### RECORDS FOR THIS EXERCISE
------------------------------------------------------------------------
Lemma map_ok_alloc s V b : map_ok s d V -> 0 <= b < sb_size (k_sb s) -> used (k_sb s) V b = false ->
  map_ok s d (alloc_block (k_sb s) b V).
Proof.
  intros Hm Hb Hu. pose proof (fun b' Hb' => used_alloc s V b b' Hm Hb Hb' Hu) as Hua. destruct (mo_data _ _ _ Hm b Hb Hu) as [_ Hnb].
  destruct Hm as [H1 H2 H3 H4 H5 H6]. split; try done.
  - intros b' Hb'. unfold alloc_block. rewrite upd_block_ne by (by apply Hnb).
    unfold upd_block. case_decide as Eb; [|by apply H3]. rewrite length_mark_used. by apply H3.
  - intros b' Hb' Hu'. rewrite Hua in Hu' by done. apply orb_false_iff in Hu' as [_ Hu']. by apply H4.
  - intros H0. rewrite Hua by (done || lia). by rewrite H6, orb_true_r.
Qed.

Lemma map_ok_free s V b : map_ok s d V -> 0 < b < sb_size (k_sb s) -> home d s b ->
  (forall b', 0 <= b' < sb_size (k_sb s) -> BBLOCK b' (k_sb s) <> b) -> map_ok s d (free_block (k_sb s) b V).
Proof.
  intros Hm Hb Hhome Hnb. pose proof (fun b' => used_free s V b b' Hm ltac:(lia)) as Hua. destruct Hm as [H1 H2 H3 H4 H5 H6]. split; try done.
  - intros b' Hb'. unfold free_block, upd_block. case_decide as Eb; [|by apply H3]. rewrite length_mark_free. apply H3; lia.
  - intros b' Hb' Hu'. rewrite Hua in Hu' by (done || lia). apply andb_false_iff in Hu' as [Hu'|Hu']; [|by apply H4].
    apply negb_false_iff, bool_decide_eq_true in Hu' as <-. done.
  - intros H0. rewrite Hua by (done || lia). rewrite H6, bool_decide_false by lia. done.
Qed.
End map.

(** C14: Block allocation.  With a free block on the disk, [balloc] terminates
    and returns the first free block, which is zeroed and marked in the free
    map, while no other bit and no block outside of the map changes; [bfree]
    of that block then restores every bit.  Freeing any block in use clears
    its bit and no other, and leaves every block but that of the map that
    holds the bit as it was. *)
Theorem balloc_bfree pid d V L k s : tx s pid [] V d L (3 + k) -> map_ok s d V ->
  ((exists b, 0 <= b < sb_size (k_sb s) /\ used (k_sb s) V b = false) ->
   wp (balloc ROOTDEV) (fun b s1 => exists V1 L1,
     tx s1 pid [] V1 d L1 (1 + k) /\ map_ok s1 d V1 /\
     0 <= b < sb_size (k_sb s) /\ used (k_sb s) V b = false /\
     (forall b', 0 <= b' < b -> used (k_sb s) V b' = true) /\ V1 b = replicate (Z.to_nat BSIZE) 0 /\
     (forall b', 0 <= b' < sb_size (k_sb s) -> used (k_sb s) V1 b' = bool_decide (b = b') || used (k_sb s) V b') /\
     (forall n, n <> b -> (forall b', 0 <= b' < sb_size (k_sb s) -> BBLOCK b' (k_sb s) <> n) -> V1 n = V n) /\
     wp (bfree ROOTDEV b) (fun _ s2 => exists V2 L2, tx s2 pid [] V2 d L2 k /\ map_ok s2 d V2 /\
       (forall b', 0 <= b' < sb_size (k_sb s) -> used (k_sb s) V2 b' = used (k_sb s) V b') /\
       (forall n, n <> BBLOCK b (k_sb s) -> V2 n = V1 n)) s1) s) /\
  (forall b, 0 <= b < sb_size (k_sb s) -> used (k_sb s) V b = true ->
   wp (bfree ROOTDEV b) (fun _ s1 => exists V1 L1, tx s1 pid [] V1 d L1 (2 + k) /\
     (forall b', 0 <= b' < sb_size (k_sb s) -> used (k_sb s) V1 b' = negb (bool_decide (b = b')) && used (k_sb s) V b') /\
     (forall n, n <> BBLOCK b (k_sb s) -> V1 n = V n)) s).
Proof.
  intros Ht Hm. assert (forall s V, held_ok s V []) as Hnil by (intros; split; [cbn; lia|by intros ? ?%elem_of_nil]).
  split; [intros Hfree|intros b Hb Hu].
  2: { eapply wp_bfree; [exact Ht|done|apply Hnil|done|done|]. intros s1 Ht1 St1. eexists _, _. split; [exact Ht1|].
       split; [intros b' Hb'; by apply (used_free d)|]. intros n Hn. by apply upd_block_ne. }
  eapply wp_balloc_first; [exact Ht|done|apply Hnil|done|]. intros b s1 Hb Hu Hfirst Ht1 St1.
  pose proof (map_ok_alloc d s V b Hm Hb Hu) as Hm1. pose proof (fun b' Hb' => used_alloc d s V b b' Hm Hb Hb' Hu) as Hu1.
  destruct (mo_data _ _ _ Hm b Hb Hu) as [Hhome Hnb]. pose proof (fs_step_sb _ _ St1) as Esb.
  pose proof (map_ok_step d s s1 _ St1 Hm1) as Hm1'.
  exists (alloc_block (k_sb s) b V), (logged b (logged (BBLOCK b (k_sb s)) L)). split_and!; try done; try lia.
  - apply upd_block_eq.
  - intros n Hn Hmap. unfold alloc_block. rewrite !upd_block_ne; [done|by apply not_eq_sym, Hmap|done].
  - eapply wp_bfree; [exact Ht1|done|apply Hnil|by rewrite Esb|by rewrite Esb, Hu1, bool_decide_true|].
    rewrite Esb. intros s2 Ht2 St2. eexists _, _. split; [exact Ht2|]. split; [|split].
    + eapply map_ok_step; [exact St2|]. rewrite <-Esb. apply map_ok_free; rewrite ?Esb; try done; [|by eapply step_home].
      assert (b <> 0); [|lia]. intros ->. rewrite (mo_boot _ _ _ Hm) in Hu by lia. done.
    + intros b' Hb'. rewrite <-Esb. rewrite (used_free d); rewrite ?Esb; try done. rewrite Hu1 by done.
      case_bool_decide as E; [subst; by rewrite Hu|done].
    + intros n Hn. by apply upd_block_ne.
Qed.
------------------------------------------------------------------------
### TASK DIRECTIONS
Your answer must be the lines from the first line of the entries above through the line that contains "- intros b' Hb'. unfold alloc_block.", written out exactly.

### FINISHED TASK
Lemma map_ok_alloc s V b : map_ok s d V -> 0 <= b < sb_size (k_sb s) -> used (k_sb s) V b = false ->
  map_ok s d (alloc_block (k_sb s) b V).
Proof.
  intros Hm Hb Hu. pose proof (fun b' Hb' => used_alloc s V b b' Hm Hb Hb' Hu) as Hua. destruct (mo_data _ _ _ Hm b Hb Hu) as [_ Hnb].
  destruct Hm as [H1 H2 H3 H4 H5 H6]. split; try done.
  - intros b' Hb'. unfold alloc_block. rewrite upd_block_ne by (by apply Hnb).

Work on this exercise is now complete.